-- GIVEN RECORDS --
(** * ShotLine: ownership policy and entity lifecycle

    A shallow embedding of the ShotLine application
    ([network/ShotLine/models.py], [permissions.py], [serializers.py],
    [views.py], [admin.py]) and the properties of its authorization and
    data-consistency core.

    Conventions of the embedding.
    - The relational tables are finite maps from primary key to row; every
      table has its own auto-increment sequence.  Foreign keys hold the
      primary key of the row they point at.  [created_at] columns and the
      orderings built on them are left out: nothing below depends on them.
    - A [DecimalField] coordinate is an integer number of micro-degrees
      (six decimal places); Python's truth value of such a number is
      "different from zero".
    - Code that touches the database or the geocoding service lives in the
      monad [M]: a function from the world (database and the log of the
      calls made to the geocoding service) to an outcome (a returned value
      or a raised exception) and the world at that moment.  Nothing is
      rolled back when an exception is raised: the views open no
      transaction, and Django's default is to run without one.
    - The Nominatim service is a parameter: a reply for every query, which
      may depend on the calls made so far. *)

From stdpp Require Import gmap strings list fin_maps pretty.

Open Scope Z_scope.

(** ** Data model (models.py) *)

Abbreviation pk := Z (only parsing).
Abbreviation Decimal := Z (only parsing).

(** An uploaded file, identified by its name.  The image fields of the
    serializers reject a file without a name, so a validated file is always
    true in a Python condition. *)
Definition File := string.

Module Post.
Record t := mk {
  author : pk;
  text : string;
  location_name : option string;
  latitude : option Decimal;
  longitude : option Decimal }.
End Post.

Module PostImage.
Record t := mk { post : pk; image : File }.
End PostImage.

Module Like.
Record t := mk { post : pk; user : pk }.
End Like.

Module Comment.
Record t := mk { post : pk; author : pk; text : string }.
End Comment.

#[global] Instance Post_eq_dec : EqDecision Post.t.
Proof. solve_decision. Defined.
#[global] Instance PostImage_eq_dec : EqDecision PostImage.t.
Proof. solve_decision. Defined.
#[global] Instance Like_eq_dec : EqDecision Like.t.
Proof. solve_decision. Defined.
#[global] Instance Comment_eq_dec : EqDecision Comment.t.
Proof. solve_decision. Defined.

(** [django.contrib.auth]: a stored user, and [request.user]. *)
Record User := { user_id : pk; is_superuser : bool }.

Inductive RequestUser :=
| AnonymousUser
| Authenticated (u : User).

Definition is_authenticated (u : RequestUser) : bool :=
  match u with AnonymousUser => false | Authenticated _ => true end.

(** [request.user.is_superuser]; [AnonymousUser.is_superuser] is [False]. *)
Definition user_is_superuser (u : RequestUser) : bool :=
  match u with AnonymousUser => false | Authenticated x => is_superuser x end.

(** [fk == request.user] for a foreign key to the user table, or [None]:
    Django compares model instances by primary key; [None] and
    [AnonymousUser] are equal to no stored user. *)
Definition eq_user (fk : option pk) (u : RequestUser) : bool :=
  match fk, u with
  | Some a, Authenticated x => bool_decide (a = user_id x)
  | _, _ => false
  end.

(** The database. *)
Record Store := {
  posts : gmap Z Post.t;
  images : gmap Z PostImage.t;
  likes : gmap Z Like.t;
  comments : gmap Z Comment.t;
  post_seq : pk;
  image_seq : pk;
  like_seq : pk;
  comment_seq : pk }.

Definition empty_store : Store :=
  {| posts := ∅; images := ∅; likes := ∅; comments := ∅;
     post_seq := 1; image_seq := 1; like_seq := 1; comment_seq := 1 |}.

(** ** The geocoding service (geopy) *)

(** The exception classes of [geopy.exc] the source names, and their base
    class.  [GeocoderTimedOut] and [GeocoderUnavailable] are subclasses of
    [GeocoderServiceError], which is a subclass of [GeopyError]. *)
Inductive GeopyExc :=
| GeopyError
| GeocoderServiceError
| GeocoderTimedOut
| GeocoderUnavailable.

Definition issubclass (e c : GeopyExc) : bool :=
  match c, e with
  | GeopyError, _ => true
  | GeocoderServiceError, (GeocoderServiceError | GeocoderTimedOut | GeocoderUnavailable) => true
  | GeocoderTimedOut, GeocoderTimedOut => true
  | GeocoderUnavailable, GeocoderUnavailable => true
  | _, _ => false
  end.

Inductive GeoCall :=
| CallGeocode (query : string)
| CallReverse (lat lon : Decimal).

(** What a call to the service gives: a location, no match ([None]), or an
    exception. *)
Inductive GeoReply (A : Type) :=
| Located (a : A)
| NoMatch
| Fails (e : GeopyExc).
Arguments Located {A} a.
Arguments NoMatch {A}.
Arguments Fails {A} e.

Record Nominatim := {
  geocode : list GeoCall → string → GeoReply (Decimal * Decimal);
  reverse : list GeoCall → Decimal → Decimal → GeoReply string }.

(** ** Exceptions and the monad of the handlers *)

Inductive Exn :=
| ValidationError (detail : string)
| Http404
| NotAuthenticated
| PermissionDenied
| MethodNotAllowed
| IntegrityError
| TypeError
| ValueError
| Geopy (e : GeopyExc).

Inductive Outcome (A : Type) :=
| Returned (a : A)
| Raised (e : Exn).
Arguments Returned {A} a.
Arguments Raised {A} e.

Record World := { db : Store; geo_log : list GeoCall }.

Definition M (A : Type) : Type := World → Outcome A * World.

Definition ret {A} (a : A) : M A := λ w, (Returned a, w).

Definition bind {A B} (m : M A) (k : A → M B) : M B :=
  λ w, match m w with
       | (Returned a, w') => k a w'
       | (Raised e, w') => (Raised e, w')
       end.

Definition raise {A} (e : Exn) : M A := λ w, (Raised e, w).

Notation "'let*' x := m 'in' k" := (bind m (λ x, k))
  (at level 10, x pattern, m at level 100, k at level 200).
Notation "m >> k" := (bind m (λ _, k))
  (at level 100, k at level 200, right associativity).

(** [try: m  except classes: handler] for the geopy exceptions. *)
Definition try_except {A} (m : M A) (classes : list GeopyExc) (handler : M A) : M A :=
  λ w, match m w with
       | (Raised (Geopy e), w') =>
           if existsb (issubclass e) classes then handler w' else (Raised (Geopy e), w')
       | r => r
       end.

Definition get_db : M Store := λ w, (Returned (db w), w).

Definition put_db (st : Store) : M unit :=
  λ w, (Returned tt, {| db := st; geo_log := geo_log w |}).

(** A computation is [pure] when it leaves the world as it is, and
    [db_pure] when it leaves the database as it is (it may call the
    geocoding service). *)
Definition pure {A} (m : M A) : Prop := ∀ w, (m w).2 = w.
Definition db_pure {A} (m : M A) : Prop := ∀ w, db (m w).2 = db w.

-- YOUR INSTRUCTIONS --
Stopping at the line containing "- The relational", please repeat exactly every line from the very start of the entries, that line included, and nothing more.

-- YOUR RESPONSE --
(** * ShotLine: ownership policy and entity lifecycle

    A shallow embedding of the ShotLine application
    ([network/ShotLine/models.py], [permissions.py], [serializers.py],
    [views.py], [admin.py]) and the properties of its authorization and
    data-consistency core.

    Conventions of the embedding.
    - The relational tables are finite maps from primary key to row; every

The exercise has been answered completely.